◆ **TASK STATEMENT**
Please return every line in the entries below with the word "Hkeep" in it.

◆ **DATA SHOWN**
(** X20.  The report of [health_check], with one checkpoint per source.
    [database] is ['connected'] exactly when [SELECT 1] went through.  The
    overall [status] is ['degraded'] as soon as one source has status
    ['failure'], whatever the database check said, and otherwise
    ['healthy'] or ['unhealthy'] after that check.  [sources] lists every
    source with its status.  When no source has a last run the ETL status
    is ['unknown'] and [last_run] is [None]; otherwise the ETL status is
    ['success'] if every source succeeded, ['partial_failure'] if one
    failed and ['running'] else, and [last_run] is the last-run text of a
    source that no other one exceeds as a string.  A failure of the status
    query is not caught. *)
Theorem health_check_report
        (select_1 : option string) (env : Env) (ph : Phase)
        (isoformat : Time -> string) (st : state) :
  let table := etl_checkpoints (db st) in
  uq_checkpoint_source table ->
  (forall e, status_query_fault env ph = Some e ->
             Routes.health_check select_1 env ph isoformat st = Some (Raise e, st))
  /\ (status_query_fault env ph = None ->
      exists h,
        Routes.health_check select_1 env ph isoformat st = Some (Ok h, st)
        /\ Routes.database h
           = (if select_1 is None then "connected" else "disconnected")
        /\ Routes.status h
           = (if existsb (has_status "failure") table then "degraded"
              else if select_1 is None then "healthy" else "unhealthy")
        /\ Routes.etl_sources h
           = (fun c => (ETLCheckpoint.source c, ETLCheckpoint.status c)) <$> table
        /\ Routes.etl_state h
           = (if existsb (has_last_run isoformat) table
              then if forallb (has_status "success") table then "success"
                   else if existsb (has_status "failure") table
                        then "partial_failure" else "running"
              else "unknown")
        /\ (Routes.etl_last_run h = None
            <-> existsb (has_last_run isoformat) table = false)
        /\ (forall latest,
              Routes.etl_last_run h = Some latest ->
              (exists c t, c ∈ table /\ ETLCheckpoint.last_run_at c = Some t
                           /\ latest = isoformat t)
              /\ (forall c t, c ∈ table -> ETLCheckpoint.last_run_at c = Some t ->
                              String.ltb latest (isoformat t) = false))).
Proof.
  intros table Huq. unfold Routes.health_check.
  pose proof (get_etl_status_result env ph isoformat st Huq) as Hget. fold table in Hget.
  clearbody table. split.
  - intros e He. rewrite He in Hget. unfold mbind. now rewrite Hget.
  - intros Hnone. rewrite Hnone in Hget. unfold mbind. rewrite Hget.
    rewrite health_sources_loop by exact Huq. cbn [app].
    set (latest := Routes.latest_run_loop None (status_item isoformat <$> table)).
    pose proof (latest_loop_truthy isoformat table None) as Htruthy. fold latest in Htruthy.
    cbn [truthy orb] in Htruthy.
    assert (Hvals : ((fun c => (ETLCheckpoint.source c, ETLCheckpoint.status c))
                       <$> table).*2 = ETLCheckpoint.status <$> table).
    { rewrite <- list_fmap_compose. reflexivity. }
    rewrite Hvals, forallb_status, existsb_status.
    assert (Hdb : (if String.eqb (if select_1 is None then "connected" else "disconnected")
                                 "connected" then "healthy" else "unhealthy")
                  = if select_1 is None then "healthy" else "unhealthy")
      by (destruct select_1; reflexivity).
    destruct (status_item isoformat <$> table) as [|item0 items] eqn:Hitems.
    + destruct table; [ | discriminate].
      cbn. eexists. split; [reflexivity | ]. cbn.
      rewrite Hdb. repeat split; try reflexivity; try discriminate.
    + cbv beta iota zeta. rewrite Hdb.
      destruct (truthy latest) eqn:Hlatest.
      * eexists. split; [reflexivity | ].
        cbn [Routes.status Routes.database Routes.etl_last_run Routes.etl_state
             Routes.etl_sources].
        rewrite <- Htruthy.
        split; [reflexivity | ]. split; [reflexivity | ]. split; [reflexivity | ].
        split; [reflexivity | ]. split.
        -- split; [ | discriminate]. intros H. rewrite H in Hlatest. discriminate.
        -- intros s Hs. unfold latest in Hs, Hlatest. rewrite <- Hitems in Hs, Hlatest.
           rewrite Hs in Hlatest.
           destruct (latest_loop_greatest isoformat table None s Hs Hlatest)
             as ([H|H] & _ & Hrows); [discriminate | ].
           split; assumption.
      * eexists. split; [reflexivity | ].
        cbn [Routes.status Routes.database Routes.etl_last_run Routes.etl_state
             Routes.etl_sources].
        rewrite <- Htruthy.
        split; [reflexivity | ]. split; [reflexivity | ]. split; [reflexivity | ].
        split; [reflexivity | ]. split; [split; reflexivity | discriminate].
Qed.

Lemma health_check_report_witness :
  exists h,
    Routes.health_check (Some "connection refused") calm Finalize sample_isoformat
      (idle (set_etl_checkpoints empty_db
               [coingecko_checkpoint;
                BaseETL.new_checkpoint 150 2 "csv" 0 "failure" (Some "boom")]))
    = Some (Ok h, idle (set_etl_checkpoints empty_db
               [coingecko_checkpoint;
                BaseETL.new_checkpoint 150 2 "csv" 0 "failure" (Some "boom")]))
    /\ Routes.database h = "disconnected"
    /\ Routes.status h = "degraded"
    /\ Routes.etl_state h = "partial_failure".
Proof.
  destruct (health_check_report (Some "connection refused") calm Finalize
              sample_isoformat
              (idle (set_etl_checkpoints empty_db
                       [coingecko_checkpoint;
                        BaseETL.new_checkpoint 150 2 "csv" 0 "failure" (Some "boom")])))
    as [_ Hok].
  - apply (bool_decide_unpack _). vm_compute. exact I.
  - destruct (Hok eq_refl) as (h & Hrun & Hdb & Hst & _ & Hetl & _).
    exists h. repeat split; assumption.
Defined.


(** X21.  A run shows in [get_etl_status].  Take a pipeline whose
    [load_raw] leaves the checkpoints alone, tables with one checkpoint
    per source, waits [backoff_factor ** k], [k = 1 .. max_retries - 1],
    that [time.sleep] takes (from 0 to 9e9 seconds), and a status query
    that goes through.  Then [run] returns a boolean [b], and in the status
    read after it the entry of the source has status ['success'] if [b] is
    [True] and ['failure'] if it is [False] (unless the final transaction
    of the run failed); no source has two entries. *)
Theorem run_then_get_etl_status
        (self : BaseETL.pipeline) (env : Env) (max_retries : Z)
        (backoff_factor : Q) (st : state)
        (reader : Env) (ph : Phase) (isoformat : Time -> string) :
  waits_accepted backoff_factor (max_retries - 1) ->
  raw_keeps_checkpoints self ->
  uq_checkpoint_source (etl_checkpoints (db st)) ->
  status_query_fault reader ph = None ->
  exists b st' status,
    BaseETL.run self env max_retries backoff_factor st = Some (Ok b, st')
    /\ ETLService.get_etl_status reader ph isoformat st' = Some (Ok status, st')
    /\ NoDup (status.*1)
    /\ (b = true ->
        exists entry,
          (BaseETL.source_name self, entry) ∈ status
          /\ ETLService.ss_status entry = "success"
          /\ ETLService.ss_error_message entry = None
          /\ ETLService.ss_records_processed entry = records_processed st')
    /\ (b = false -> finalize_fault env = None ->
        exists entry,
          (BaseETL.source_name self, entry) ∈ status
          /\ ETLService.ss_status entry = "failure").
Proof.
  intros Hb Hraw Huq Hreader.
  destruct (run_loop_outcome self env max_retries backoff_factor Hb
              (S (Z.to_nat max_retries)) 0%nat None st)
    as (b & st' & events & Hrun & _ & _ & _ & Hkeep & Htrue & Hfalse); [lia | ].
  specialize (Hkeep Hraw Huq).
  pose proof (get_etl_status_result reader ph isoformat st' Hkeep) as Hget.
  rewrite Hreader in Hget.
  assert (Hentry : forall i c,
             checkpoint_of (BaseETL.source_name self) (db st') = Some (i, c) ->
             (BaseETL.source_name self, ETLService.status_entry isoformat c)
               ∈ status_item isoformat <$> etl_checkpoints (db st')).
  { intros i c Hfind. unfold checkpoint_of in Hfind. apply list_find_Some in Hfind.
    destruct Hfind as (Hi & Hsrc & _). apply list_elem_of_fmap. exists c.
    split; [unfold status_item; now rewrite Hsrc | ].
    apply list_elem_of_lookup. eauto. }
  exists b, st', (status_item isoformat <$> etl_checkpoints (db st')).
  split; [exact Hrun | ]. split; [exact Hget | ]. split.
  { rewrite <- list_fmap_compose. exact Hkeep. }
  split.
  - intros Hbt.
    destruct (Htrue Hbt) as (k & raw & s1 & data & _ & _ & _ & Hfinal).
    destruct Hfinal as (_ & _ & (i & c & Hfind & Hst & Herr & _ & _ & Hcount) & _).
    exists (ETLService.status_entry isoformat c).
    split; [eapply Hentry; eauto | ]. repeat split; assumption.
  - intros Hbf Hff. specialize (Hfalse Hbf). rewrite Hff in Hfalse.
    destruct Hfalse as (i & c & rec & last & Hfind & Hst & _).
    exists (ETLService.status_entry isoformat c).
    split; [eapply Hentry; eauto | exact Hst].
Qed.

Lemma run_then_get_etl_status_witness :
  exists st' status entry,
    BaseETL.run failing_etl calm 3 2 (idle sample_db) = Some (Ok false, st')
    /\ ETLService.get_etl_status calm Finalize sample_isoformat st'
       = Some (Ok status, st')
    /\ ("coingecko", entry) ∈ status
    /\ ETLService.ss_status entry = "failure".
Proof.
  destruct (run_then_get_etl_status failing_etl calm 3 2 (idle sample_db)
              calm Finalize sample_isoformat)
    as (b & st' & status & Hrun & Hget & _ & _ & Hfalse).
  - exact default_backoff.
  - apply coingecko_keeps_checkpoints.
  - exact sample_checkpoints_unique.
  - reflexivity.
  - destruct (run_extract_fails failing_etl calm 3 2 (idle sample_db))
      as (st0 & Hrun0); [exact default_backoff | intros k; eexists; reflexivity | ].
    rewrite Hrun0 in Hrun. injection Hrun as <- <-.
    destruct (Hfalse eq_refl eq_refl) as (entry & Hin & Hst).
    exists st0, status, entry. auto.
Defined.

End StatusProps.

Section DataServiceProps.

Lemma lower_upper_ascii (c : ascii) : lower_ascii (upper_ascii c) = lower_ascii c.
Proof.
  destruct c as [b0 b1 b2 b3 b4 b5 b6 b7].
  destruct b0, b1, b2, b3, b4, b5, b6, b7; reflexivity.
Qed.

Lemma upper_lower_ascii (c : ascii) : upper_ascii (lower_ascii c) = upper_ascii c.
Proof.
  destruct c as [b0 b1 b2 b3 b4 b5 b6 b7].
  destruct b0, b1, b2, b3, b4, b5, b6, b7; reflexivity.
Qed.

◆ **WRITTEN REPLY**
    as (b & st' & events & Hrun & _ & _ & _ & Hkeep & Htrue & Hfalse); [lia | ].
  specialize (Hkeep Hraw Huq).
  pose proof (get_etl_status_result reader ph isoformat st' Hkeep) as Hget.
  { rewrite <- list_fmap_compose. exact Hkeep. }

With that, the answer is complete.